- [Entries shown]
┌──

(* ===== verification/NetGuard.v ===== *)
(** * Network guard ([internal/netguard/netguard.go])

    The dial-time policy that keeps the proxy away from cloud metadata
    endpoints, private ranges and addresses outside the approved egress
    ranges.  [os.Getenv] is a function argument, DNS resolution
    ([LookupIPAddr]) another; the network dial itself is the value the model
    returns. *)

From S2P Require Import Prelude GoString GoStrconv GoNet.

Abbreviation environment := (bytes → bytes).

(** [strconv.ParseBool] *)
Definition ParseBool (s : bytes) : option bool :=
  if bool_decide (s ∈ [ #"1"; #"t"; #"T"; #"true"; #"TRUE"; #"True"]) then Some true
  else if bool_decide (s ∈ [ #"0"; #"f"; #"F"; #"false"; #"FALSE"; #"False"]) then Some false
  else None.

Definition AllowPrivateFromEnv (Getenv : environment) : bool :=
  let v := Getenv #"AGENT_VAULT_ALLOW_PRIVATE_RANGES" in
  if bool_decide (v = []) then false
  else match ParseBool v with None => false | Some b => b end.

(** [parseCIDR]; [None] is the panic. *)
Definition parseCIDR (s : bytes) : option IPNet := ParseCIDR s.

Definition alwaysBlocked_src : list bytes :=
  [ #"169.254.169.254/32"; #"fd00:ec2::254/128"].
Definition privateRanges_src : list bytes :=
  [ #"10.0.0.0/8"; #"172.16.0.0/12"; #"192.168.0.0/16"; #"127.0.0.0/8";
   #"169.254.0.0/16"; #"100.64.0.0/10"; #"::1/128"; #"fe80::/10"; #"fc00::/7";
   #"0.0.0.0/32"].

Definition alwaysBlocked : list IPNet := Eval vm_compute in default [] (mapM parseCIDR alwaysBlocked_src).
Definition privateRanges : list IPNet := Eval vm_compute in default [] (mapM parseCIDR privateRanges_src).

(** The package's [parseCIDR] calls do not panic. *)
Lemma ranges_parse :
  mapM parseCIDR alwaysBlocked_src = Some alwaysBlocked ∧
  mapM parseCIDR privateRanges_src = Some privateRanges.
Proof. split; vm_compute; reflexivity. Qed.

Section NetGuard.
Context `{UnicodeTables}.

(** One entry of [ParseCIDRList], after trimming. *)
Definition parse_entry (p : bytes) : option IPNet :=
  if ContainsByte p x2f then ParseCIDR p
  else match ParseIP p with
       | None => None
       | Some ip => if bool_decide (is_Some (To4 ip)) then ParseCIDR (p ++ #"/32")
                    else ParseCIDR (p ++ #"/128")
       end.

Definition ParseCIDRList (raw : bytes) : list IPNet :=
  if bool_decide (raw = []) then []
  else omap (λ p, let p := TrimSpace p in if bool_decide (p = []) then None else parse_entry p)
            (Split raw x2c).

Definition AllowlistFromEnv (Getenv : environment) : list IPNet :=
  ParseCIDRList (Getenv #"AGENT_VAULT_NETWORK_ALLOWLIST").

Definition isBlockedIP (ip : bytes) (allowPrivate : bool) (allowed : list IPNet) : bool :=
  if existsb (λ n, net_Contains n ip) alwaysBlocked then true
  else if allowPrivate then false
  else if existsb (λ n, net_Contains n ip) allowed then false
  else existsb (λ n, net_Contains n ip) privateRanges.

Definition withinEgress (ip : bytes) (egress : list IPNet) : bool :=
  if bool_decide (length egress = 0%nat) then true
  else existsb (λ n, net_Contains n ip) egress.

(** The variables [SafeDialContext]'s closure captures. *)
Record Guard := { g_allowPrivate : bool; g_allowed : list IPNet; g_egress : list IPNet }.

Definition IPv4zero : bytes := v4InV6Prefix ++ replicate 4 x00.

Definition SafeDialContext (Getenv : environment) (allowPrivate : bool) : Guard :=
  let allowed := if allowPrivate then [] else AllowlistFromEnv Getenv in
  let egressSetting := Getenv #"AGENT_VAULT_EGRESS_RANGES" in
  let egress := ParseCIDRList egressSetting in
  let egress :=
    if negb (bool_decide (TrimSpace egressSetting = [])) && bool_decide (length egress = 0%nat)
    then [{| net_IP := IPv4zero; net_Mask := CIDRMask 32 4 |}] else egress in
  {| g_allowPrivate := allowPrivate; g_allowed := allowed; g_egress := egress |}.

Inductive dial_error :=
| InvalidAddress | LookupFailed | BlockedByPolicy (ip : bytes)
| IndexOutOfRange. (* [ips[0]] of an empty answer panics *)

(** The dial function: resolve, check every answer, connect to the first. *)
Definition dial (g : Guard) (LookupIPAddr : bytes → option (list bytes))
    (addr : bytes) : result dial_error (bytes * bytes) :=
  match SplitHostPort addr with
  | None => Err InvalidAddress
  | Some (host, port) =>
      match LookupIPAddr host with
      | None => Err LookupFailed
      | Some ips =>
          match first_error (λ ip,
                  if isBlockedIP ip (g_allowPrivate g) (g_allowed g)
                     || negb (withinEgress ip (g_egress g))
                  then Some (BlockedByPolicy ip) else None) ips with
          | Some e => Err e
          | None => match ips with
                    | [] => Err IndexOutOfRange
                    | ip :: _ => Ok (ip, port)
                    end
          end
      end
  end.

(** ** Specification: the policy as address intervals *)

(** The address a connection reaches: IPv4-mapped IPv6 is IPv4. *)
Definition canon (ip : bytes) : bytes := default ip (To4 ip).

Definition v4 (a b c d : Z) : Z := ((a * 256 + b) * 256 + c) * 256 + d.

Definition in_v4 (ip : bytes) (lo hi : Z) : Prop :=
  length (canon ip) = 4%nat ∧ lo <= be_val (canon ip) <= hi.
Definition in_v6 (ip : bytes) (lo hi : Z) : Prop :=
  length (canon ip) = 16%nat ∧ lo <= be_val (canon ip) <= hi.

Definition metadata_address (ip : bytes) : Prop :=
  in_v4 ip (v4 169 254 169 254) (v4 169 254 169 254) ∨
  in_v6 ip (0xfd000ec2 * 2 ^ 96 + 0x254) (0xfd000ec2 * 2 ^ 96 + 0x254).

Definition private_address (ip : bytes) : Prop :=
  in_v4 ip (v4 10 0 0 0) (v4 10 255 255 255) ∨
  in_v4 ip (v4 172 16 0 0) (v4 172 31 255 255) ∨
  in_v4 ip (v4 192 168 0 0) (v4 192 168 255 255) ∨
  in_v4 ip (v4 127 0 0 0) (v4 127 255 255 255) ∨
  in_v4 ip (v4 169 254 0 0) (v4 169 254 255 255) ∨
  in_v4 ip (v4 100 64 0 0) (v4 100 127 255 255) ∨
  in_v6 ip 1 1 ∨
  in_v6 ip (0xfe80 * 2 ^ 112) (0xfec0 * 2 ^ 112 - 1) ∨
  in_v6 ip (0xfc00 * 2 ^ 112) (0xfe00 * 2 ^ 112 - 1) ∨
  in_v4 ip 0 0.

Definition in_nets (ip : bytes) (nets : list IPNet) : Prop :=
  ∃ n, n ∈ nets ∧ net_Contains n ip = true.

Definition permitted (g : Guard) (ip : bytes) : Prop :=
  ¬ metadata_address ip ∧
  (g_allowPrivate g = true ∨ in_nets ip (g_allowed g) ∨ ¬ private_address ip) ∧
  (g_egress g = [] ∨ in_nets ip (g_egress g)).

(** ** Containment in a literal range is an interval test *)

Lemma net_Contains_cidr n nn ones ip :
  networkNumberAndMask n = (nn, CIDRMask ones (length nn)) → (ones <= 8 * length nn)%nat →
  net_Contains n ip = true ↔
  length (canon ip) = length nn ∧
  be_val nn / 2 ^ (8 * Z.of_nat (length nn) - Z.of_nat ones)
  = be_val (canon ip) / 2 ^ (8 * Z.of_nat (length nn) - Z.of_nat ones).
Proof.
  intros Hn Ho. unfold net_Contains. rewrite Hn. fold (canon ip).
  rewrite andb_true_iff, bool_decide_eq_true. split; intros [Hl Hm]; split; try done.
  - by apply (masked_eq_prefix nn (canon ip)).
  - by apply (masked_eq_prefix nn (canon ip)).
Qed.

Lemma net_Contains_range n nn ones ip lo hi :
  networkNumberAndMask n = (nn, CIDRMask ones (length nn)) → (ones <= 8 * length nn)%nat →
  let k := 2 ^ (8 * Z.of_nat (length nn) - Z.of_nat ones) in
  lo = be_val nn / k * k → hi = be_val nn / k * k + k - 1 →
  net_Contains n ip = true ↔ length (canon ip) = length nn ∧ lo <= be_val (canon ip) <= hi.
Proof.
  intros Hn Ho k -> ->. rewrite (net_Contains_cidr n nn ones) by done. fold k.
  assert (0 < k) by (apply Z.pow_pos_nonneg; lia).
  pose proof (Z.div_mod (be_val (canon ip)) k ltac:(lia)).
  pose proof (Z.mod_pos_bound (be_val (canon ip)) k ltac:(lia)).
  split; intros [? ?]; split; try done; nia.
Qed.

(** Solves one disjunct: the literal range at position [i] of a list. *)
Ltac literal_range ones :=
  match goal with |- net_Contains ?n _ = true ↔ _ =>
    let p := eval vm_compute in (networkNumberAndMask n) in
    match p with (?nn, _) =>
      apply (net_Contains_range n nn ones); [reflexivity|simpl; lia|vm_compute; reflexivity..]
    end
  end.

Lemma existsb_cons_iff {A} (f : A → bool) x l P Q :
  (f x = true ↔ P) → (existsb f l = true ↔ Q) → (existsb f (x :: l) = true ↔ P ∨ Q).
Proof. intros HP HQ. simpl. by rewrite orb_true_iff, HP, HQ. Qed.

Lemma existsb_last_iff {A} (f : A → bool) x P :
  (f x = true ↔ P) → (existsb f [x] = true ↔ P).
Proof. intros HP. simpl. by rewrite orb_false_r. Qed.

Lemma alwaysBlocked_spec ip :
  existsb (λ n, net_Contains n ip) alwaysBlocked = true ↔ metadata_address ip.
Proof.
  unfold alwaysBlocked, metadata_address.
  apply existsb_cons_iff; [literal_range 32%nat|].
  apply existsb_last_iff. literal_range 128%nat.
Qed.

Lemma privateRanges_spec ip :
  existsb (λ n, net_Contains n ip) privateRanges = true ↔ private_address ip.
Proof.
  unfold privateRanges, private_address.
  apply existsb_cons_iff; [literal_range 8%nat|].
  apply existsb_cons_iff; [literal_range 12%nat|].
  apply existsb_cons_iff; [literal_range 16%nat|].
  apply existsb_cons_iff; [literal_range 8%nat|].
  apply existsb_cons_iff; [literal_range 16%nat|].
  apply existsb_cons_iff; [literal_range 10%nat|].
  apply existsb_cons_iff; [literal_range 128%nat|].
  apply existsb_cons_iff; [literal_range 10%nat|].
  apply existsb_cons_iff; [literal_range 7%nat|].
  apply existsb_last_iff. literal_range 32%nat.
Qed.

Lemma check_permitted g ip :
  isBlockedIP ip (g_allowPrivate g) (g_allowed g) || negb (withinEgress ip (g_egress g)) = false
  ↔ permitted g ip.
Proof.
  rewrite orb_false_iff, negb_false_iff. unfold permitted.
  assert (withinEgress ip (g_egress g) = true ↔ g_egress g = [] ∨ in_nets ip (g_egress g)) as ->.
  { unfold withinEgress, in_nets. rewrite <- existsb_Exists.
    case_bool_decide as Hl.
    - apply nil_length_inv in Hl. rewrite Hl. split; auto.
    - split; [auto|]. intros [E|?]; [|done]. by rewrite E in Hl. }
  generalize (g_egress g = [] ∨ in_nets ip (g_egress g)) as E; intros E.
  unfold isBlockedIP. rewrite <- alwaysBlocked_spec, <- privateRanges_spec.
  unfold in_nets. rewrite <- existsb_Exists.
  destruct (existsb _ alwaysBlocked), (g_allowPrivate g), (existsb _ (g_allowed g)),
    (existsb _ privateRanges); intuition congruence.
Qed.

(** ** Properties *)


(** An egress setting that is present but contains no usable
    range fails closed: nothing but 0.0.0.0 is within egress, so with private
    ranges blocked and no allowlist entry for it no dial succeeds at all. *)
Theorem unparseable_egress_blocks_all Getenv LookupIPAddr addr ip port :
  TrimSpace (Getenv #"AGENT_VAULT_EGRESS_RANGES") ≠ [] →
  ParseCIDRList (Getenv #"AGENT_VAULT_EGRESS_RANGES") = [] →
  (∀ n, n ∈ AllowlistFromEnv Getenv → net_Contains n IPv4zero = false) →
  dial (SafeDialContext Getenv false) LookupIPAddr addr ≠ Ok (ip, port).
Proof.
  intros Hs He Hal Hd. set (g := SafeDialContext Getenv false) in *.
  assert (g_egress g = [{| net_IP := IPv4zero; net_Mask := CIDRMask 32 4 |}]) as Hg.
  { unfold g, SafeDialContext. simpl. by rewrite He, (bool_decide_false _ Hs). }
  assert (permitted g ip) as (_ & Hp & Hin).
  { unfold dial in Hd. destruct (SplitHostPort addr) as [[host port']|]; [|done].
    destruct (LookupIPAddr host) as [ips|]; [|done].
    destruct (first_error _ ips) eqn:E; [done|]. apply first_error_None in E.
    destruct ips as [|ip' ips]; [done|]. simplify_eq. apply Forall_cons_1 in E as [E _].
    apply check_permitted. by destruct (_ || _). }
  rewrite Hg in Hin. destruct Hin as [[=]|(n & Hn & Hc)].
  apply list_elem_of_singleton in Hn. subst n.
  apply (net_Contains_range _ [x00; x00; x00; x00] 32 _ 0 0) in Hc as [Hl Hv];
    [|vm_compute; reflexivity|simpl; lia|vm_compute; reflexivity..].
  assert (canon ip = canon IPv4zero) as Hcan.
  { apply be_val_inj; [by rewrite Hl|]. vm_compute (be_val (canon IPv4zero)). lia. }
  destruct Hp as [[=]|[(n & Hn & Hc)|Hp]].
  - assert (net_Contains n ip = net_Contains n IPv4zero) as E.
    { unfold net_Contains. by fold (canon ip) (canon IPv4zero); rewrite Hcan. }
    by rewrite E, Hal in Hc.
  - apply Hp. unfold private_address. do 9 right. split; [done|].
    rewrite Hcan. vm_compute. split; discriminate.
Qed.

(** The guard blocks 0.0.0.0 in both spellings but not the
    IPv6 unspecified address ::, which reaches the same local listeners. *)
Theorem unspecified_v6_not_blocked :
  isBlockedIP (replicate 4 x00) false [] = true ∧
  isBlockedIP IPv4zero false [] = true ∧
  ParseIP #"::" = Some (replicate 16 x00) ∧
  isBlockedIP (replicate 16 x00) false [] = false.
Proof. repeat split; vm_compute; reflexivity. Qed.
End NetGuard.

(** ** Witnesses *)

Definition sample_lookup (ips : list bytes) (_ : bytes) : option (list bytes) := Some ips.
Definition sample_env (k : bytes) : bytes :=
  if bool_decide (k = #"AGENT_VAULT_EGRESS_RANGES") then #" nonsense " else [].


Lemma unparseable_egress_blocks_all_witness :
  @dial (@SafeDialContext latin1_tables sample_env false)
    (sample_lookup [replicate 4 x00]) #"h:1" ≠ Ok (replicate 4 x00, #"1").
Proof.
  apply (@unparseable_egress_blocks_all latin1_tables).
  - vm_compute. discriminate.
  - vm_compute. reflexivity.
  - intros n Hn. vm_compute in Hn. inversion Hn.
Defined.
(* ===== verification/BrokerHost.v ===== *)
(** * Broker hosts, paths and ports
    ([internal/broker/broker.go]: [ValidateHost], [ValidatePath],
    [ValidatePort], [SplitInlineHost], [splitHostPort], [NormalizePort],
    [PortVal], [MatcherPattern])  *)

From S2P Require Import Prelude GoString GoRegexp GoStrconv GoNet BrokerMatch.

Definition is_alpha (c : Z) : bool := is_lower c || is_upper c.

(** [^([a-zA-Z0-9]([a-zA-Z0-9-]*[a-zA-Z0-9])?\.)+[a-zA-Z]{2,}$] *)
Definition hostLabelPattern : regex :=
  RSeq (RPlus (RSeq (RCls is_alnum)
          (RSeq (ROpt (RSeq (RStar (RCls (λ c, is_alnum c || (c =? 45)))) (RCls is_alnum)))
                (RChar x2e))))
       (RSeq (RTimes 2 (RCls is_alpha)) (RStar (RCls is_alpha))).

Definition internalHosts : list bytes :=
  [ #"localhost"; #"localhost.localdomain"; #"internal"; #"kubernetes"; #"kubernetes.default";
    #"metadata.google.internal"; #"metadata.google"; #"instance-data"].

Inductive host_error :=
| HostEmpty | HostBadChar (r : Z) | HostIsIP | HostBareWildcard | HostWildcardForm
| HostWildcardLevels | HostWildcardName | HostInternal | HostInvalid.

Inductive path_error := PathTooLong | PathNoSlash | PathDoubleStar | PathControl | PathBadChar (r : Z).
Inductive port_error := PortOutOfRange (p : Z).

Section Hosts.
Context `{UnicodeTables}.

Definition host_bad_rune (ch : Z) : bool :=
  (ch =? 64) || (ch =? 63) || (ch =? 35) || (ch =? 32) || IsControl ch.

└──

- [What you should do]
Print exactly the lines of the listing above starting at the line containing "existsb (λ n, net_Contains n ip) alwaysBlocked = true" and ending at the line containing "apply existsb_cons_iff; [literal_range 12%nat|].", both included.

- [Problem solution]
  existsb (λ n, net_Contains n ip) alwaysBlocked = true ↔ metadata_address ip.
Proof.
  unfold alwaysBlocked, metadata_address.
  apply existsb_cons_iff; [literal_range 32%nat|].
  apply existsb_last_iff. literal_range 128%nat.
Qed.

Lemma privateRanges_spec ip :
  existsb (λ n, net_Contains n ip) privateRanges = true ↔ private_address ip.
Proof.
  unfold privateRanges, private_address.
  apply existsb_cons_iff; [literal_range 8%nat|].
  apply existsb_cons_iff; [literal_range 12%nat|].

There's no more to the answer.